WHAT THIS TASK INVOLVES — Quote exactly and only this range of lines in the data below: the line that holds "- vm_compute. reflexivity." to the line that holds "rewrite <- add_aliases_Ok. split.", both included.

DATA SHOWN —

..............................

Lemma adapter_panic_contained_witness :
  returns (fst (run_archaeology_adapter (fun s => s) ex_json ex_json ex_json ex_json
    (ex_adapter ["s"%string] (Crash "index out of bounds")) ex_input never_cancelled default_adapter_limits 0 0)).
Proof. apply adapter_panic_contained; [exact ex_text_short|intros; exact I..]. Defined.

Lemma adapter_cancellation_witness : observed never_cancelled 4 = false.
Proof.
  refine (adapter_cancellation (fun s => s) ex_json ex_json ex_json ex_json (ex_adapter ["s"%string] (Ok ex_metadata))
    ex_input never_cancelled default_adapter_limits ex_text_short _ 0 0%nat ex_outcome 4 5%nat _ 4%nat _).
  - intros j k _ Hj. discriminate Hj.
  - vm_compute. reflexivity.
  - lia.
Defined.
Lemma validate_rule_aliases_Ok aliases :
  validate_rule_aliases aliases = Ok tt <-> alias_table_wf aliases.
Proof.
  unfold validate_rule_aliases, alias_table_wf. rewrite if_Err_Ok, N.ltb_ge, bind_Ok.
  apply and_iff_compat_l.
  assert (forall A B C D : Prop, (A /\ B /\ C /\ D) <-> ((A /\ B /\ C) /\ D)) as -> by tauto.
  rewrite <- add_aliases_Ok. split.
  - intros (state & Hadd & H). pose proof (add_aliases_state _ _ Hadd) as Hst.
    split; [eauto|]. rewrite then_Ok, if_Err_Ok, any_false in H. destruct H as (_ & Hstar & _).
    intros a b Ha Hb Heq. specialize (Hstar (alias_target a)).
    rewrite (alias_state_values _ _ _ Hst) in Hstar.
    apply not_true_iff_false in Hstar; [|apply list_elem_of_fmap; eauto]. apply Hstar.
    rewrite map_contains_key_true, (alias_state_keys _ _ _ Hst). apply list_elem_of_fmap. eauto.
  - intros [(state & Hadd & Hst) Hstar].
    assert (forall t, t ∈ map_values (snd state) -> t ∉ map_keys (snd state)) as Hkeys.
    { intros t. rewrite (alias_state_values _ _ _ Hst), (alias_state_keys _ _ _ Hst), !list_elem_of_fmap.
      intros (a & -> & Ha) (b & Heq & Hb). by apply (Hstar a b). }
    exists state. split; [done|]. rewrite then_Ok, if_Err_Ok, any_false, for_all_Ok, Forall_forall.
    split_and!; [intros k _; by apply follow_star; [apply Hst|]| |done].
    intros t Ht. rewrite <- not_true_iff_false, map_contains_key_true. by apply Hkeys.
Qed.

(** An alias table is accepted exactly when it is within its bound, its
    aliases are well shaped with distinct event identities and distinct aliased
    rules, and no canonical rule is itself an alias. The walk that looks for
    cycles rejects nothing this condition admits. *)
Theorem validate_rule_aliases_spec (aliases : list ArchaeologyRuleAlias) :
  validate_rule_aliases aliases = Ok tt <-> alias_table_wf aliases.
Proof. apply validate_rule_aliases_Ok. Qed.

(** Validating an alias table, and an append to one, returns on every
    input: the walk that looks for cycles ends. *)
Theorem alias_validation_returns (aliases : list ArchaeologyRuleAlias)
    (candidate : ArchaeologyRuleAlias) :
  returns (validate_rule_aliases aliases) /\
  returns (validate_rule_alias_append aliases candidate).
Proof.
  assert (forall l, returns (validate_rule_aliases l)) as H.
  { intros l. unfold validate_rule_aliases. apply returns_if; [done|]. intros _.
    apply returns_bind.
    - apply (for_each_returns (fun _ => True)); [done| |done].
      intros a [ids targets] _ _. apply returns_bind; [apply alias_shape_returns|].
      intros _ _. repeat (apply returns_if; intros _); done.
    - intros state _. apply returns_bind.
      + apply for_all_returns. intros k _. apply follow_aliases_returns; [constructor|set_solver|].
        cbn. lia.
      + intros _ _. by apply returns_if. }
  split; [apply H|]. unfold validate_rule_alias_append. apply returns_if; [done|]. intros _. apply H.
Qed.

(** * Properties of snapshot compatibility *)

Definition snapshot_wf (s : ArchaeologyRuleSnapshotIdentity) : Prop :=
  ArchaeologyRuleSnapshotIdentity_validate s = Ok tt.

(** The evidence that differs between two snapshots. *)
Definition differs (previous current : ArchaeologyRuleSnapshotIdentity)
    (m : ArchaeologyCompatibilityMismatch) : Prop :=
  match m with
  | Evidence => evidence_identity previous <> evidence_identity current
  | Parser => parser_compatibility_identity previous <> parser_compatibility_identity current
  | Contradiction => contradiction_identity previous <> contradiction_identity current
  end.

(** When an outcome is the right one. *)
Definition compatible_outcome (previous current : ArchaeologyRuleSnapshotIdentity)
    (previous_lifecycle : ArchaeologyRuleLifecycle) (successor : option string)
    (o : ArchaeologyCompatibilityOutcome) : Prop :=
  match o with
  | Superseded pre cur pl cl =>
      successor = Some cur /\ validate_id "explicit successor rule" cur = Ok tt /\
      pre = snapshot_rule_id previous /\ cur = snapshot_rule_id current /\ pre <> cur /\
      pl = LifecycleSuperseded /\ cl = LifecycleReviewNeeded
  | _ =>
      successor = None /\ continuity_identity previous = continuity_identity current /\
      snapshot_rule_id previous = snapshot_rule_id current /\
      match o with
      | Compatible l changed =>
          (forall m, ~ differs previous current m) /\ l = previous_lifecycle /\
          (changed = true <-> description_identity previous <> description_identity current)
      | NeedsReview reasons =>
          reasons <> [] /\ StronglySorted lt reasons /\
          (forall m, m ∈ reasons <-> differs previous current m) /\
          ~ (previous_lifecycle = LifecycleAccepted /\ differs previous current Contradiction)
      | Conflicted reasons =>
          StronglySorted lt reasons /\
          (forall m, m ∈ reasons <-> differs previous current m) /\
          previous_lifecycle = LifecycleAccepted /\ differs previous current Contradiction
      | _ => True
      end
  end.

(** The mismatches the code collects. *)
Lemma reasons_spec (e p c : bool) :
  let m1 := if e then set_insert Evidence [] else [] in
  let m2 := if p then set_insert Parser m1 else m1 in
  let reasons := if c then set_insert Contradiction m2 else m2 in
  StronglySorted lt reasons /\
  (Evidence ∈ reasons <-> e = true) /\ (Parser ∈ reasons <-> p = true) /\
  (Contradiction ∈ reasons <-> c = true).
Proof.
  destruct e, p, c; cbn; (split; [repeat constructor|]); set_solver.
Qed.
(** The digest of a tag and parts is built exactly when its accounted
    bytes are within the bound (and 64 bits); the account is the length of what
    was hashed; and the stream determines the tag and every part. *)
Theorem identity_digest_framing (tag tag' : string) (parts parts' : list string) (max max' : N)
    (d d' : IdentityDigest) (H : digest_of tag parts max = Ok d)
    (H' : digest_of tag' parts' max' = Ok d') :
  digest_bytes d = blen (digest d) /\ digest_bytes d <= max /\
  (digest d = digest d' <-> tag = tag' /\ parts = parts').
Proof.
  apply digest_of_Ok in H as [[_ H] ->], H' as [[_ H'] ->]. cbn [digest digest_bytes].
  rewrite frames_size_blen. split; [done|]. split; [lia|]. split; [|by intros [-> ->]].
  unfold usize_max in *. intros [= -> ->]%frames_inj; [done|lia..].
Qed.

Lemma identity_digest_framing_witness :
  exists d d', digest_of "t" ["ab"; "c"] 64 = Ok d /\ digest_of "t" ["a"; "bc"] 64 = Ok d' /\
    digest d <> digest d'.
Proof.
  destruct (digest_of "t" ["ab"; "c"] 64) as [d| |] eqn:E; [|discriminate E|discriminate E].
  destruct (digest_of "t" ["a"; "bc"] 64) as [d'| |] eqn:E'; [|discriminate E'|discriminate E'].
  exists d, d'. split_and!; [done..|]. intros Heq.
  apply (identity_digest_framing "t" "t" _ _ 64 64 d d' E E') in Heq as [_ [=]].
Defined.

(** Loops that write a list of parts per element. *)
Lemma write_flat {A} (parts : A -> list string) d l :
  for_each (fun d x => for_each write d (parts x)) d l = for_each write d (flat_map parts l).
Proof.
  revert d; induction l as [|x l IH]; intros d; cbn [for_each flat_map]; [done|].
  rewrite for_each_app. by destruct (for_each write d (parts x)); cbn; [apply IH|..].
Qed.

(** A list of self-delimiting encodings is read back. *)
Lemma flat_map_inj {A B} (parts : A -> list B) l k :
  (forall x y r1 r2, x ∈ l -> y ∈ k -> parts x ++ r1 = parts y ++ r2 -> x = y /\ r1 = r2) ->
  (forall x, parts x <> []) -> flat_map parts l = flat_map parts k -> l = k.
Proof.
  intros Hx Hne. revert k Hx; induction l as [|x l IH]; intros [|y k] Hx; cbn; [done|..].
  - intros [H _]%eq_sym%app_eq_nil. by apply Hne in H.
  - intros [H _]%app_eq_nil. by apply Hne in H.
  - intros H. apply Hx in H as [-> H]; [|left..]. f_equal. apply IH; [|done].
    intros x' y' r1 r2 ? ?. apply Hx; by right.
Qed.

(** * The parts of each identity *)

Definition key_parts (k : semantic_key) : list string := [fst k; snd k].
Definition span_parts (s : NormalizedSpan) : list string :=
  [n_path_identity s; n_content_hash s; to_be_bytes (n_start_byte s); to_be_bytes (n_end_byte s)].
Definition evidence_parts (f : NormalizedEvidenceFact) : list string :=
  [n_kind f; n_semantic_expression f; n_parser_identity f; to_be_bytes (len (n_spans f))]
  ++ flat_map span_parts (n_spans f).

Definition stable_parts (repo : string) (kind : ArchaeologyRuleKind) (anchor : semantic_key)
    (supporting : list semantic_key) : list string :=
  [repo; rule_kind_name kind; fst anchor; snd anchor; to_be_bytes (len supporting)]
  ++ flat_map key_parts supporting.
Definition evidence_identity_parts (repo : string) (facts : list NormalizedEvidenceFact) : list string :=
  [repo; to_be_bytes (len facts)] ++ flat_map evidence_parts facts.
Definition contradiction_parts (repo : string) (facts : list semantic_key) : list string :=
  [repo; (if is_nil facts then "empty-set:v1" else "facts:v1"); to_be_bytes (len facts)]
  ++ flat_map key_parts facts.
Definition description_parts (repo source title : string) (clauses : list string) : list string :=
  [repo; source; title; to_be_bytes (len clauses)] ++ clauses.
Definition continuity_parts (repo stable : string) : list string := [repo; stable].
(* ===== verification/Invalidation.v ===== *)
(** [src/crates/codevetter-core/src/commands/business_rule_archaeology/invalidation.rs]:
    which source paths an incremental refresh must read again.  A breadth-first
    walk of the reverse dependency graph from the changed paths, under bounds and
    cancellation, and the classification of changed generation inputs.

    The walk's [while let] loop carries fuel; running out of it is [Crash].
    [hops] is the specification: the paths a number of reverse dependencies away
    from a seed. *)
From S2P Require Import Prelude Ordering RustText GraphTypes Contracts.
Local Open Scope N_scope.

Inductive ArchaeologySourceDependencyKind : Type :=
  | Include | Copybook | Macro | Symbol | Call | Data | Rule.
Definition dependency_kind_index (k : ArchaeologySourceDependencyKind) : N :=
  match k with
  | Include => 0 | Copybook => 1 | Macro => 2 | Symbol => 3 | Call => 4 | Data => 5 | Rule => 6
  end.
#[export] Instance ord_dependency_kind : RustOrd ArchaeologySourceDependencyKind.
Proof. apply (ord_by dependency_kind_index). by intros [] []. Defined.

Record ArchaeologySourceDependency : Type := {
  dependent_path_identity : string;
  prerequisite_path_identity : string;
  dependency_kind : ArchaeologySourceDependencyKind
}.
(** The place of a predicate: its file, the first of its spans, its label. *)
Definition span_place (span : ArchaeologySourceSpan) : N * N := (byte (span_start span), byte (span_end span)).
Definition min_span (best span : ArchaeologySourceSpan) : ArchaeologySourceSpan :=
  match cmp (span_place span) (span_place best) with Lt => span | _ => best end.
Definition first_span (item : ArchaeologyLinkFact) : option ArchaeologySourceSpan :=
  match List.filter (fun span => elemb (span_id span) (fact_span_ids (link_fact item))) (link_spans item) with
  | [] => None
  | span :: rest => Some (foldl min_span span rest)
  end.
Definition place_key : Type := string * (N * (N * string)).
Definition predicate_place (t : link_tables) (entry : predicate_entry) : outcome (place_key * predicate_entry) :=
  path ← index_or_panic (map_get (link_fact_unit (fst entry)) (unit_paths t));
  let '(first, last) := match first_span (fst entry) with Some span => span_place span | None => (u64_max, u64_max) end in
  Ok ((path, (first, (last, fact_label (link_fact (fst entry))))), entry).
(** [group.sort_by_key(..)]: the key of an element alone is not computed. *)
Definition sort_group (t : link_tables) (group : list predicate_entry) : outcome (list predicate_entry) :=
  if (length group <? 2)%nat then Ok group else
  placed ← collect (predicate_place t) group;
  Ok (map snd (sort_by_key (fst (B := predicate_entry)) placed)).
(** [for left in 0..n { for right in left + 1..n { .. } }] *)
Fixpoint pairs_of {A} (l : list A) : list (A * A) :=
  match l with
  | [] => []
  | x :: l => map (fun y => (x, y)) l ++ pairs_of l
  end.

(** The patch and the pairs already known, with the number of references. *)
Record contradiction_state : Type := {
  contradiction_link : link_state;
  known_contradictions : BTreeSet (string * string)
}.
Definition contradiction (repository_id revision_sha : string) (first second : ArchaeologyLinkFact) : ArchaeologyFactEdge :=
  link_edge repository_id revision_sha EdgeContradicts (fact_id (link_fact first)) (fact_id (link_fact second))
    (exact_evidence first (Some second)) None.
Definition link_pair (repository_id revision_sha : string) (limits : ArchaeologyLinkLimits) (st : contradiction_state)
    (pair : predicate_entry * predicate_entry) : polling contradiction_state :=
  let '((first, first_operator), (second, second_operator)) := pair in
  _ ← cancelled;
  if negb (complementary_operators first_operator second_operator) then mret st else
  let link := contradiction_link st in
  let link := with_count link (saturating_add (reference_count link) 1) in
  if max_references limits <? reference_count link then lift (Err "Archaeology linker reference bound exceeded") else
  let first_id := fact_id (link_fact first) in
  let second_id := fact_id (link_fact second) in
  let identity_pair := ordered_pair first_id second_id in
  if set_contains identity_pair (known_contradictions st)
  then mret {| contradiction_link := link; known_contradictions := known_contradictions st |} else
  let evidence := exact_evidence first (Some second) in
  if max_output_items limits <? saturating_add (output_items (patch link)) (1 + len evidence)
  then lift (Err "Archaeology linker output item bound exceeded") else
  mret {|
    contradiction_link := with_patch link (push_link_edge (contradiction repository_id revision_sha first second) (patch link));
    known_contradictions := set_insert identity_pair (known_contradictions st) |}.
Definition link_group (repository_id revision_sha : string) (t : link_tables) (limits : ArchaeologyLinkLimits)
    (st : contradiction_state) (group : list predicate_entry) : polling contradiction_state :=
  group ← lift (sort_group t group);
  if max_candidates_per_reference limits <? len group
  then lift (Err "Archaeology linker complementary predicate candidate bound exceeded") else
  for_each_polling (link_pair repository_id revision_sha limits) st (pairs_of group).
Definition stored_contradictions (edges : list ArchaeologyFactEdge) : BTreeSet (string * string) :=
  set_of_list (map (fun edge => ordered_pair (from_fact_id edge) (to_fact_id edge))
    (List.filter (fun edge => bool_decide (fact_edge_kind edge = EdgeContradicts)) edges)).
Definition is_predicate (item : ArchaeologyLinkFact) : bool :=
  bool_decide (fact_kind (link_fact item) = FactPredicate).
Definition link_contradictions (repository_id revision_sha : string) (t : link_tables) (limits : ArchaeologyLinkLimits)
    (facts : list ArchaeologyLinkFact) (edges : list ArchaeologyFactEdge) (st : link_state) : polling link_state :=
  groups ← for_each_polling (add_predicate t) [] (List.filter is_predicate facts);
  st ← for_each_polling (link_group repository_id revision_sha t limits)
         {| contradiction_link := st; known_contradictions := stored_contradictions edges |} (map_values groups);
  mret (contradiction_link st).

..............................

WRITTEN ANSWER —
  - vm_compute. reflexivity.
  - lia.
Defined.
Lemma validate_rule_aliases_Ok aliases :
  validate_rule_aliases aliases = Ok tt <-> alias_table_wf aliases.
Proof.
  unfold validate_rule_aliases, alias_table_wf. rewrite if_Err_Ok, N.ltb_ge, bind_Ok.
  apply and_iff_compat_l.
  assert (forall A B C D : Prop, (A /\ B /\ C /\ D) <-> ((A /\ B /\ C) /\ D)) as -> by tauto.
  rewrite <- add_aliases_Ok. split.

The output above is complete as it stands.